In 1961, Bob Dylan released his first album. Only 5 years after that, he was putting out what is widely considered some of the greatest music of all time, with Blonde on Blonde the obvious highlight. A a little under a decade later, he was back with the masterpiece Blood on the Tracks (along with Desire, which is also pretty good). A bit over another decade later and he had the stellar comeback Oh Mercy. And then another ten years, and along comes Time Out Of Mind. This is not just a return to form as it might be with any other (normal) artist. This is his third return to form. And despite the fact that he had three heydays under his belt, this one could very well be his best yet. Its swamped in reverbed-out organs and wavering, twangy blues guitar notes floating in the distance. Dylan was apparently dissatisfied with the production, but I don't know how; it sounds like the most original blues album ever made because of it.

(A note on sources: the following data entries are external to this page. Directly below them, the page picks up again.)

(** ** The system call *)

Definition set_console_loglevel (c saved : Z) (l : levels) : levels :=
  Levels c (default_message_loglevel l) (minimum_console_loglevel l) saved (ignore_loglevel l).
Definition in_levels (f : levels -> levels) : M klog unit := modify (fun s => with_lv (f (lv s)) s).

(** [security]: the result of [security_syslog]. Result and the caller's memory. *)
Definition do_syslog (type len security : Z) (buf : option umem) (wait : option (list ract))
    (envs : list (list ract)) : M klog (Z * option umem) :=
  if truth security then mret (security, buf)
  else if (type =? SYSLOG_ACTION_CLOSE) || (type =? SYSLOG_ACTION_OPEN) then mret (0, buf)
  else if type =? SYSLOG_ACTION_READ then on_ring (syslog_read wait envs buf len)
  else if type =? SYSLOG_ACTION_READ_CLEAR then on_ring (syslog_read_all true envs buf len)
  else if type =? SYSLOG_ACTION_READ_ALL then on_ring (syslog_read_all false envs buf len)
  else if type =? SYSLOG_ACTION_CLEAR then on_ring (modify (with_logged 0));; mret (0, buf)
  else if type =? SYSLOG_ACTION_CONSOLE_OFF then
    in_levels (fun l => set_console_loglevel (minimum_console_loglevel l)
      (if saved_console_loglevel l =? -1 then console_loglevel l else saved_console_loglevel l) l);;
    mret (0, buf)
  else if type =? SYSLOG_ACTION_CONSOLE_ON then
    in_levels (fun l => if saved_console_loglevel l =? -1 then l
                        else set_console_loglevel (saved_console_loglevel l) (-1) l);;
    mret (0, buf)
  else if type =? SYSLOG_ACTION_CONSOLE_LEVEL then
    if (len <? 1) || (8 <? len) then mret (- EINVAL, buf)
    else
      in_levels (fun l => set_console_loglevel (Z.max len (minimum_console_loglevel l)) (-1) l);;
      mret (0, buf)
  else if type =? SYSLOG_ACTION_SIZE_UNREAD then
    r ← gets rg; mret (s32 (log_end r - log_start r), buf)
  else if type =? SYSLOG_ACTION_SIZE_BUFFER then
    r ← gets rg; mret (log_buf_len r, buf)
  else mret (- EINVAL, buf).

(** ** Growing the buffer at boot *)

(** [roundup_pow_of_two] (include/linux/log2.h) for a size above 1; a shift by 32
    has no defined result. *)
Definition roundup_pow_of_two (n : Z) : option Z :=
  let s := Z.log2 (n - 1) + 1 in if s <? 32 then Some (Z.shiftl 1 s) else None.

Fixpoint copy_log (fuel : nat) (old : list Z) (start stop : Z) (dest_idx : nat) (new : list Z) : option (list Z) :=
  if start =? stop then Some new
  else match fuel with
  | O => None
  | S fuel =>
      c ← old !! Z.to_nat (Z.land start (__LOG_BUF_LEN - 1));
      new ← buf_write new dest_idx [c];
      copy_log fuel old (u32 (start + 1)) stop (S dest_idx) new
  end.

(** The message that is printed at the end. *)
Inductive setup_message := NoMessage | AllocFailed | NewLength (n : Z).

(** [arg]: the number [memparse] found; [mem]: what [alloc_bootmem] gives for a
    size. *)
Definition log_buf_len_setup (arg : Z) (mem : Z -> option (list Z)) : M ring setup_message := fun r =>
  match (if arg =? 0 then Some 0 else if arg =? 1 then Some 1 else roundup_pow_of_two arg) with
  | None => None
  | Some size =>
      if u32 (log_buf_len r) <? size then
        match mem size with
        | None => Some (AllocFailed, r)
        | Some new =>
            let offset := Z.min (con_start r) (log_start r) in
            match copy_log (Z.to_nat (u32 (log_end r - offset))) (log_buf r) offset (log_end r) 0 new with
            | None => None
            | Some buf =>
                Some (NewLength (s32 size),
                      Ring buf (s32 size) (u32 (log_start r - offset)) (u32 (con_start r - offset))
                        (u32 (log_end r - offset)) (logged_chars r))
            end
        end
      else Some (NoMessage, r)
  end.

(** ** Dumping the log *)

(** The two pieces [kmsg_dump] hands to the dumpers: place in the buffer and
    length. The length is [logged_chars] read a second time, without the lock:
    [later] is its value then. *)
Definition dump_segments (r : ring) (later : Z) : (Z * Z) * (Z * Z) :=
  let stop := Z.land (log_end r) (LOG_BUF_MASK r) in
  if stop <? later then ((u32 (log_buf_len r - later + stop), later - stop), (0, stop))
  else ((0, 0), (stop - later, later)).

Definition kmsg_dump (r : ring) (later : Z) : option (list Z * list Z) :=
  let '((o1, l1), (o2, l2)) := dump_segments r later in
  s1 ← buf_read (log_buf r) (Z.to_nat o1) (Z.to_nat l1);
  s2 ← buf_read (log_buf r) (Z.to_nat o2) (Z.to_nat l2);
  Some (s1, s2).

(** ** Suspending, stopping and unblanking *)

Section Suspend.
Context (e : cpu).

(** [enabled]: [console_suspend_enabled]. *)
Definition suspend_console (enabled : bool) (stamp : list Z) (envs : list (list ract)) : M klog unit :=
  if negb enabled then mret tt
  else
    vprintk e (chars "Suspending console(s) (use no_console_suspend to debug)"%string ++ [NL]) stamp envs;;
    acquire_console_sem e;;
    in_locks (set_suspended true);;
    up.

Definition resume_console (enabled : bool) (envs : list (list ract)) : M klog unit :=
  if negb enabled then mret tt
  else
    down;;
    in_locks (set_suspended false);;
    release_console_sem e envs.

Definition set_flags (f : Z -> Z) (c : console) : console :=
  Console (con_name c) (con_index c) (f (con_flags c)) (con_write c) (con_device c) (con_unblank c)
    (con_next c).
Definition set_next (n : option positive) (c : console) : console :=
  Console (con_name c) (con_index c) (con_flags c) (con_write c) (con_device c) (con_unblank c) n.

(** A change of an allocated console. *)
Definition update_console (f : console -> console) (i : positive) : M klog unit := fun s =>
  match cons (out s) !! i with
  | None => None
  | Some c =>
      let o := out s in
      Some (tt, with_out (Output (<[i := f c]> (cons o)) (console_drivers o) (written o) (log_wait o)
                            (printk_pending o)) s)
  end.

Definition console_stop (i : positive) (envs : list (list ract)) : M klog unit :=
  acquire_console_sem e;;
  update_console (set_flags (fun f => Z.land f (not32 CON_ENABLED))) i;;
  release_console_sem e envs.

Definition console_start (i : positive) (envs : list (list ract)) : M klog unit :=
  acquire_console_sem e;;
  update_console (set_flags (fun f => Z.lor f CON_ENABLED)) i;;
  release_console_sem e envs.
End Suspend.
(** The last messages, away from the wrap-around of the counter of characters. *)
Lemma syslog_read_all_run s a m len envs (clear : bool) :
  rep (rg s) a -> 0 < len -> roomy (Z.to_nat (Z.min len (fresh a))) m ->
  u32 (a_end a) + emitted (concat envs) + log_buf_len (rg s) <= 2 ^ 32 ->
  let count := Z.to_nat (Z.min len (fresh a)) in
  exists k m' r' a',
    do_syslog (if clear then SYSLOG_ACTION_READ_CLEAR else SYSLOG_ACTION_READ_ALL) len 0 (Some m) None envs s =
      Some ((Z.of_nat k, Some m'), with_rg r' s) /\
    (k <= count)%nat /\ take k (u_data m') = drop (length (hist a) - k) (hist a) /\
    rep r' a' /\ hist a `prefix_of` hist a' /\
    ((k < count)%nat -> a_end a - Z.of_nat k <= a_end a' - log_buf_len (rg s)) /\
    (Forall (eq []) envs -> k = count /\ a' = if clear then ALog (hist a) (rd a) (cn a) 0 else a).
Proof.
  intros R Hl Hm HW count. pose proof (size_bounds _ _ R) as HN. destruct (rep_fresh _ _ R) as [EF HF].
  pose proof (clear_rep clear _ _ R) as R0.
  set (a0 := if clear then ALog _ _ _ 0 else a) in *. set (r0 := if clear then with_logged 0 _ else _) in *.
  assert (hist a0 = hist a /\ a_end a0 = a_end a) as [Eh Ee] by (by subst a0; destruct clear).
  assert (log_buf_len r0 = log_buf_len (rg s)) as El by (by subst r0; destruct clear).
  destruct (copied_run (a_end a) count envs m r0 a0 R0 Hm) as (k & m' & r' & a' & E & Hk & Ht & R' & P & Hov & Hq);
    [subst count; lia|subst count; rewrite El; lia|done|by rewrite Ee, El|].
  rewrite Eh, Ee, El in *. exists k, m', r', a'. split; [|split; [done|split; [done|split; [done|split; [done|split; [done|]]]]]].
  - replace (do_syslog _ _ _ _ _ _) with (on_ring (syslog_read_all clear envs (Some m) len)) by (by destruct clear).
    apply on_ring_run. unfold syslog_read_all.
    rewrite (proj2 (Z.ltb_ge len 0)), (proj2 (Z.eqb_neq len 0)) by lia. destruct Hm as (-> & _). cbn [negb].
    rewrite bind_unfold, get_run. cbv zeta. rewrite (u32_small (log_buf_len _)), EF by lia.
    replace (Z.to_nat _) with count.
    2:{ subst count. f_equal. destruct (Z.ltb_spec (log_buf_len (rg s)) len);
        [destruct (Z.ltb_spec (fresh a) (log_buf_len (rg s)))|destruct (Z.ltb_spec (fresh a) len)]; lia. }
    rewrite bind_unfold. rewrite (rep_end _ _ R).
    replace ((if clear then modify (with_logged 0) else mret tt) (rg s)) with (Some (tt, r0)) by (by subst r0; destruct clear).
    exact E.
  - intros He. split; [|by apply Hq]. rewrite (Hq He) in Hov. rewrite Ee in Hov.
    destruct (decide (k < count)%nat) as [Hlt|]; [|lia]. specialize (Hov Hlt). subst count. lia.
Qed.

The lyricism is also some of the best and most personal since Blood On the Tracks (aside from a few excellent songs on Oh Mercy). It's all old age and heartache on this one. Dylan perfectly depicts the slow lull of old age, especially on the lengthy, burning closer Highlands. The song perfectly mirrors his lyricism, and adds a whole other layer to them; it too "drifts from scene to scene", wandering lost in the highlands, aging and slowing. Some are more urgent, as with Its Not Dark Yet, and they are done excellently as well. Yet the highlights are probably the ones that deal with love, which feel just as personal and compelling as they did 30 years ago. Make You Feel My Love is the high point of the album in this regard, with both gorgeous lyricism and a wonderful piano based melody to go with it.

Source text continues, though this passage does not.